§ **What to work on**: Could you output each line of the data that follows exactly?

================================

(** The leader's log is dense: appending any list of entries to a new log gives them
    consecutive sequence numbers from [start] on, overwrites nothing, leaves every entry
    initialised and findable under its number, and [Last] and [LastLsn] name the newest
    one (as long as the 64-bit numbers do not wrap around). *)
Theorem leader_log_dense (s : Z) (as_ : list append) (t x time : Z) (w : gmap string string)
    (st : LogEntryState) :
  0 ≤ s → s + Z.of_nat (S (length as_)) < u64_modulus →
  ∃ l l', append_all (Log_new s) as_ = Ok l ∧
    Add_leader t x w st time l = Ok (s + Z.of_nat (length as_), l') ∧
    LastLsn l' = Ok (s + Z.of_nat (length as_)) ∧ FirstLsn l' = Ok s ∧
    Last l' = Ok (Some (LogEntry_6 t (s + Z.of_nat (length as_)) x w st time)) ∧
    log_ok l' ∧
    (∀ id, is_Some (Find id l') ↔ s ≤ id ≤ s + Z.of_nat (length as_)) ∧
    (∀ id, id ≠ s + Z.of_nat (length as_) → Find id l' = Find id l).
Proof.
  intros Hs Hmax. destruct (append_all_leader_log s as_ Hs ltac:(lia)) as (l & Hl & Hinv).
  destruct (leader_log_append s as_ l t x w st time Hs Hmax Hinv) as (l' & Hadd & Hinv').
  exists l, l'. pose proof Hinv' as (Hok & Hst & _ & Hstored & Hdom & Hval).
  rewrite length_app in Hstored, Hdom; simpl in Hstored, Hdom.
  assert (entries l' !! (s + Z.of_nat (length as_)) =
          Some (LogEntry_6 t (s + Z.of_nat (length as_)) x w st time)) as Hnew.
  { apply Hval. by rewrite lookup_app_r, Nat.sub_diag by lia. }
  assert (entries l' ≠ ∅) as Hne by (intros Hn; by rewrite Hn in Hnew).
  assert (last (storedEntries l') = Some (s + Z.of_nat (length as_))) as Hlast.
  { rewrite Hstored. replace (Z.of_nat (length as_ + 1)) with (Z.of_nat (length as_) + 1) by lia.
    rewrite seqZ_app, last_app by lia. by rewrite (seqZ_cons (s + _)) by lia. }
  unfold LastLsn, Last, FirstLsn, Find. rewrite !decide_False by done. rewrite Hlast. simpl.
  split_and!; [done..| |by rewrite Hnew|done| |].
  - rewrite Hstored. by rewrite seqZ_cons by lia.
  - intros id. rewrite Hdom. lia.
  - intros id Hid. unfold Add_leader in Hadd. destruct Hinv as (_ & _ & Hlsn & _).
    rewrite Hlsn in Hadd. simpl in Hadd. injection Hadd as <-. simpl. by rewrite lookup_insert_ne.
Qed.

================================

§ **Solution for this exercise**:
(** The leader's log is dense: appending any list of entries to a new log gives them
    consecutive sequence numbers from [start] on, overwrites nothing, leaves every entry
    initialised and findable under its number, and [Last] and [LastLsn] name the newest
    one (as long as the 64-bit numbers do not wrap around). *)
Theorem leader_log_dense (s : Z) (as_ : list append) (t x time : Z) (w : gmap string string)
    (st : LogEntryState) :
  0 ≤ s → s + Z.of_nat (S (length as_)) < u64_modulus →
  ∃ l l', append_all (Log_new s) as_ = Ok l ∧
    Add_leader t x w st time l = Ok (s + Z.of_nat (length as_), l') ∧
    LastLsn l' = Ok (s + Z.of_nat (length as_)) ∧ FirstLsn l' = Ok s ∧
    Last l' = Ok (Some (LogEntry_6 t (s + Z.of_nat (length as_)) x w st time)) ∧
    log_ok l' ∧
    (∀ id, is_Some (Find id l') ↔ s ≤ id ≤ s + Z.of_nat (length as_)) ∧
    (∀ id, id ≠ s + Z.of_nat (length as_) → Find id l' = Find id l).
Proof.
  intros Hs Hmax. destruct (append_all_leader_log s as_ Hs ltac:(lia)) as (l & Hl & Hinv).
  destruct (leader_log_append s as_ l t x w st time Hs Hmax Hinv) as (l' & Hadd & Hinv').
  exists l, l'. pose proof Hinv' as (Hok & Hst & _ & Hstored & Hdom & Hval).
  rewrite length_app in Hstored, Hdom; simpl in Hstored, Hdom.
  assert (entries l' !! (s + Z.of_nat (length as_)) =
          Some (LogEntry_6 t (s + Z.of_nat (length as_)) x w st time)) as Hnew.
  { apply Hval. by rewrite lookup_app_r, Nat.sub_diag by lia. }
  assert (entries l' ≠ ∅) as Hne by (intros Hn; by rewrite Hn in Hnew).
  assert (last (storedEntries l') = Some (s + Z.of_nat (length as_))) as Hlast.
  { rewrite Hstored. replace (Z.of_nat (length as_ + 1)) with (Z.of_nat (length as_) + 1) by lia.
    rewrite seqZ_app, last_app by lia. by rewrite (seqZ_cons (s + _)) by lia. }
  unfold LastLsn, Last, FirstLsn, Find. rewrite !decide_False by done. rewrite Hlast. simpl.
  split_and!; [done..| |by rewrite Hnew|done| |].
  - rewrite Hstored. by rewrite seqZ_cons by lia.
  - intros id. rewrite Hdom. lia.
  - intros id Hid. unfold Add_leader in Hadd. destruct Hinv as (_ & _ & Hlsn & _).
    rewrite Hlsn in Hadd. simpl in Hadd. injection Hadd as <-. simpl. by rewrite lookup_insert_ne.
Qed.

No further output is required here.